You can say it was one of those days. The weather was warm as I was sluggish. I had no intention of going anywhere, except maybe the couch. With Raven in day care and Jeff about to go for an errand, I thought I could maybe curl up with my book and a cup of grandma tea. A well-deserved break after cleaning the house all weekend, only to find that it was still messy as. On the third day, I was like, f%ck it.
“Come for a drive with me,” Jeff said. “It’s a nice day.”
It was. A welcome change after the bipolar weather we had been getting. But still. I’m a homebody. Vacation for me is a trip to the couch. Or the bed, whichever is more accessible.

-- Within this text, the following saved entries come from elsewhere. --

(* ===== verification/JsValue.v ===== *)
(** * JavaScript values

    The values that reach the code from JSON payloads and from inputs (the type
    [unknown] of the cells): primitives, arrays and plain objects.  [to_str] is
    [String(v)]; a plain object prints as [[object Object]].  Objects used as string
    maps are [gmap jstr _] where only lookups matter; object values nested in a cell
    keep their fields in insertion order. *)
From S2P Require Import Prelude JsString JsNumber.

Inductive value :=
| VUndefined
| VNull
| VBool (b : bool)
| VNum (n : number)
| VStr (s : jstr)
| VArr (l : list value)
| VObj (fields : list (jstr * value)).

#[export] Instance value_eq_dec : EqDecision value.
Proof.
  refine (fix go (a b : value) {struct a} : Decision (a = b) :=
    match a, b with
    | VUndefined, VUndefined => left _
    | VNull, VNull => left _
    | VBool x, VBool y => cast_if (decide (x = y))
    | VNum x, VNum y => cast_if (decide (x = y))
    | VStr x, VStr y => cast_if (decide (x = y))
    | VArr x, VArr y => cast_if (@list_eq_dec value go x y)
    | VObj x, VObj y =>
        cast_if (@list_eq_dec (jstr * value) (λ p q,
          match p, q with
          | (k, v), (k', v') => cast_if_and (decide (k = k')) (go v v')
          end) x y)
    | _, _ => right _
    end); abstract congruence.
Defined.

(** [v == null]: null or undefined. *)
Definition is_nullish (v : value) : bool :=
  match v with VUndefined | VNull => true | _ => false end.

(** [String(v)]; in an array the nullish items print as nothing. *)
Fixpoint to_str (v : value) : jstr :=
  match v with
  | VUndefined => "undefined"%js
  | VNull => "null"%js
  | VBool b => if b then "true"%js else "false"%js
  | VNum n => number_to_string n
  | VStr s => s
  | VArr l =>
      join ","%js ((λ x, match x with VUndefined | VNull => [] | _ => to_str x end) <$> l)
  | VObj _ => "[object Object]"%js
  end.

(** [a === b] on primitives.  Arrays and objects compare by reference: two values of
    the model that are not primitive count as distinct, which no caller can observe
    because each of them compares [String(a)] with [String(b)] next. *)
Definition strict_eq (a b : value) : bool :=
  match a, b with
  | VUndefined, VUndefined | VNull, VNull => true
  | VBool x, VBool y => Bool.eqb x y
  | VNum x, VNum y => num_eq x y
  | VStr x, VStr y => bool_decide (x = y)
  | _, _ => false
  end.

(** [Boolean(v)]. *)
Definition truthy_value (v : value) : bool :=
  match v with
  | VUndefined | VNull => false
  | VBool b => b
  | VNum n => num_truthy n
  | VStr s => truthy s
  | VArr _ | VObj _ => true
  end.

(** A record of the source with string keys. *)
Abbreviation record := (gmap jstr value).

(** [record[key]]: [undefined] when the key is absent. *)
Definition get (r : record) (key : jstr) : value := default VUndefined (r !! key).

(** [Object.fromEntries(entries)]: the last entry of a key wins. *)
Definition from_entries (es : list (jstr * value)) : record :=
  foldl (λ m e, <[e.1 := e.2]> m) ∅ es.

Lemma from_entries_snoc es e : from_entries (es ++ [e]) = <[e.1 := e.2]> (from_entries es).
Proof. unfold from_entries. by rewrite foldl_app. Qed.

Lemma from_entries_not_in es k : k ∉ es.*1 → from_entries es !! k = None.
Proof.
  induction es as [|e es IH] using rev_ind; intros H; [done|].
  rewrite from_entries_snoc. rewrite fmap_app in H.
  apply not_elem_of_app in H as [H1 H2]. rewrite lookup_insert_ne by set_solver. by apply IH.
Qed.

Lemma from_entries_lookup es k v :
  NoDup es.*1 → (k, v) ∈ es → from_entries es !! k = Some v.
Proof.
  induction es as [|[k' v'] es IH] using rev_ind; intros Hnd Hin; [set_solver|].
  rewrite from_entries_snoc. simpl. rewrite fmap_app in Hnd. simpl in Hnd.
  apply NoDup_app in Hnd as (Hnd & Hdisj & _).
  apply elem_of_app in Hin as [Hin|Hin].
  - rewrite lookup_insert_ne; [by apply IH|]. intros ->.
    apply (Hdisj k); [|set_solver]. apply list_elem_of_fmap. by exists (k, v).
  - apply list_elem_of_singleton in Hin as [= -> ->]. apply lookup_insert_eq.
Qed.

Lemma from_entries_dom es : dom (from_entries es) = list_to_set es.*1.
Proof.
  induction es as [|e es IH] using rev_ind; [done|].
  rewrite from_entries_snoc, dom_insert_L, IH, fmap_app. simpl. set_solver.
Qed.
(* ===== verification/Go.v ===== *)
(** * Go's strings and formatting

    What the models of the server use of Go's standard library: [strings.TrimSpace], and as
    an interface the lower case of strings and [fmt]. *)
From S2P Require Import Prelude JsString JsNumber JsValue.

(** [unicode.IsSpace] and [strings.TrimSpace]. *)
Definition go_space (c : N) : bool :=
  ((9 <=? c) && (c <=? 13) || (c =? 32) || (c =? 133) || (c =? 160) || (c =? 5760) || (8192 <=? c) && (c <=? 8202)
   || (c =? 8232) || (c =? 8233) || (c =? 8239) || (c =? 8287) || (c =? 12288))%N.
Fixpoint drop_spaces (s : jstr) : jstr := match s with c :: r => if go_space c then drop_spaces r else s | [] => [] end.
Definition TrimSpace (s : jstr) : jstr := rev (drop_spaces (rev (drop_spaces s))).

(** [strings.ToLower], [fmt.Sprint] of a decoded JSON value and the verb [%q]. *)
Class GoFmt := {
  go_ToLower : jstr → jstr;
  go_lower_ascii : ∀ s, forallb is_ascii s = true → go_ToLower s = ascii_lower s;
  go_Sprint : value → jstr;
  go_Sprint_string : ∀ s, go_Sprint (VStr s) = s;
  go_Quote : jstr → jstr;
}.

(** An instance: every value prints as JavaScript prints it. *)
Definition plain_fmt : GoFmt.
Proof. refine {| go_ToLower := ascii_lower; go_Sprint := to_str; go_Quote := id |}; done. Defined.

(** Wrapping around at 64 bits. *)
Definition wrap64 (n : Z) : Z := ((n + 2 ^ 63) mod 2 ^ 64 - 2 ^ 63)%Z.
Lemma wrap64_id n : (- 2 ^ 63 <= n < 2 ^ 63)%Z → wrap64 n = n.
Proof. intros Hn. unfold wrap64. rewrite Z.mod_small; lia. Qed.

(** Decoding a JSON number into an [int64]: its text must be one of an integer in range. *)
Definition int64_of_text (s : jstr) : option Z :=
  let '(neg, ds) := match s with 45%N :: r => (true, r) | _ => (false, s) end in
  match ds with
  | [] => None
  | _ =>
      n ← digits_value 10 dec_digit 0 ds;
      let n := if neg then (- n)%Z else n in
      if ((- 2 ^ 63 <=? n) && (n <? 2 ^ 63))%Z then Some n else None
  end.
(* ===== verification/TableQuery.v ===== *)
(** * Table queries: filter rules, sorting and pages

    [src/web/src/features/table/tableViewState.ts] (rules, sort, draft) and
    [src/web/src/features/table/tableQuery.ts] (the SELECT a table tab runs), with the
    names of database objects of [src/web/src/features/workspace/types.ts].  Pages and
    page sizes are JavaScript numbers. *)
From S2P Require Import Prelude JsString JsNumber JsValue JsRegex Api Ddl.

(** ** Names of objects *)

Definition tableKey (table : DatabaseObject) : jstr :=
  default [] (o_catalog table) ++ "/"%js ++ default [] (o_schema table) ++ "/"%js ++ o_name table.

Definition tableTabId (table : DatabaseObject) : jstr :=
  "table:"%js ++ default [] (o_catalog table) ++ "/"%js ++ default [] (o_schema table)
    ++ "/"%js ++ o_name table.

Definition qualifiedTableName (table : DatabaseObject) : jstr :=
  match o_schema table with
  | Some schema => if truthy schema then schema ++ "."%js ++ o_name table else o_name table
  | None => o_name table
  end.

(** ** tableViewState.ts *)

Inductive FilterOperator := OpEq | OpNe | OpGt | OpLt | OpGe | OpLe | OpLike | OpNull | OpNotNull.
#[export] Instance FilterOperator_eq_dec : EqDecision FilterOperator.
Proof. solve_decision. Defined.

(** The text of an operator in the source. *)
Definition operator_text (o : FilterOperator) : jstr :=
  match o with
  | OpEq => "=" | OpNe => "!=" | OpGt => ">" | OpLt => "<" | OpGe => ">=" | OpLe => "<="
  | OpLike => "like" | OpNull => "is_null" | OpNotNull => "is_not_null"
  end%js.

Inductive FilterJoin := JAnd | JOr.
#[export] Instance FilterJoin_eq_dec : EqDecision FilterJoin.
Proof. solve_decision. Defined.

Record TableFilterRule := MkRule {
  fr_id : jstr;
  fr_enabled : bool;
  fr_column : jstr;
  fr_operator : FilterOperator;
  fr_value : jstr;
  fr_join : FilterJoin;
}.

#[export] Instance TableFilterRule_eq_dec : EqDecision TableFilterRule.
Proof. solve_decision. Defined.

Inductive SortDirection := Asc | Desc.
Record TableSort := MkSort { ts_column : jstr; ts_direction : SortDirection }.

(** [Record<number, ...>] is a map on row indices, whose entries JavaScript
    enumerates in ascending order. *)
Record TableDraft := MkDraft {
  editedRows : gmap nat record;
  newRows : list record;
  deletedRowIndexes : list nat;
}.

(** [fresh] is the identifier [createId()] returns. *)
Definition createEmptyFilterRule (fresh column : jstr) (join : FilterJoin) : TableFilterRule :=
  MkRule fresh true column OpEq [] join.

“I can’t. I need to do my face and if you’re leaving in 30 minutes then I won’t have enough time,” I reasoned. I was pulling all sorts of tricks out my hat to bail myself out. Although that one in particular is legit. Sure, it doesn’t take me an hour to doll myself up but I need about 10 to 15 minutes to make me look human at least. I don’t wake up like this.
“That’s alright, I’ll wait for you,” he pressed on. “It’s too nice of a day to waste indoors.”
See, that’s the thing with Jeff. He knows how to get through to me and I hate him for it because then he makes me feel like I’m missing out on life. In short, he yanks me out of my shell. I’m a hermit crab.
The universe sent me a pair of tweezers.
So while he was out doing his thing, I was in the car listening to Hotel California on repeat, sunbathing through the windshield while admiring the shoes Girlie got me for my birthday. (I picked it myself. She gave me a gift card.)
When he was done, my patience was rewarded with iced coffee. Except that it was my shout. That cold, caffeine-loaded treat on a super hot day was a gift to me, from me.
“Take a photo of me with my shoes first,” I told him right before I was about to practice skating at my favorite spot. I had been meaning to do a little shoot of me wearing Girlie’s presents (This, and a backpack but we’ll do the other one later.) but never really got the chance to. You know, like a hey-Girlie-look!-thank-you-for-being-an-awesome-friend-until-my-next-birthday-okay? kind of shoot. Just a chill one. Nothing major.
Before I knew it, he was popping open this big as reflector and catching the light to shine on my face the way they do on America’s Next Top Model. Either that, or he deliberately wanted to blind me. I was like, what the heck?!
I have to admit the reflector really made a huge difference in my photos. I mean, I normally don’t get a lot of likes on my Instagram, or comments, even, but after posting that photo above (right), people were telling me I looked very pretty. It was all very flattering but you should’ve seen me that morning sans makeup doing the laundry.
Between Reality and Instagram, I know where I stand.
That photo on the upper right is Jeff’s favorite. I don’t understand why. I hate it. I think my face looks fat and my nose too flat and my mouth too big. See, I got a lot of insecurities, too. I guess all of us do. But it trips me out how the people who love us don’t even see the things we see or hate the things we hate about ourselves.
I mean, Jeff isn’t exactly Adonis himself but he scrubs up alright. Lol. (Hi, Jeppy!)
Just last week he asked, “How did I end up so lucky to be with you?”
To answer the question, let’s just say he was first in best dressed. All he had to do was feed me and boom! We got engaged in less than a year. How about that?
But, nah, he’s a great guy. He’s good for me in a lot of ways. A bit rough around the edges but all in all, a wonderful guy. Like Aladdin. Except that he’s Abu.
The thing I love most about him, though, aside from being a great dad to Raven?
He supports my madness — this blog, whatever crazy ventures i get myself into, and op shopping.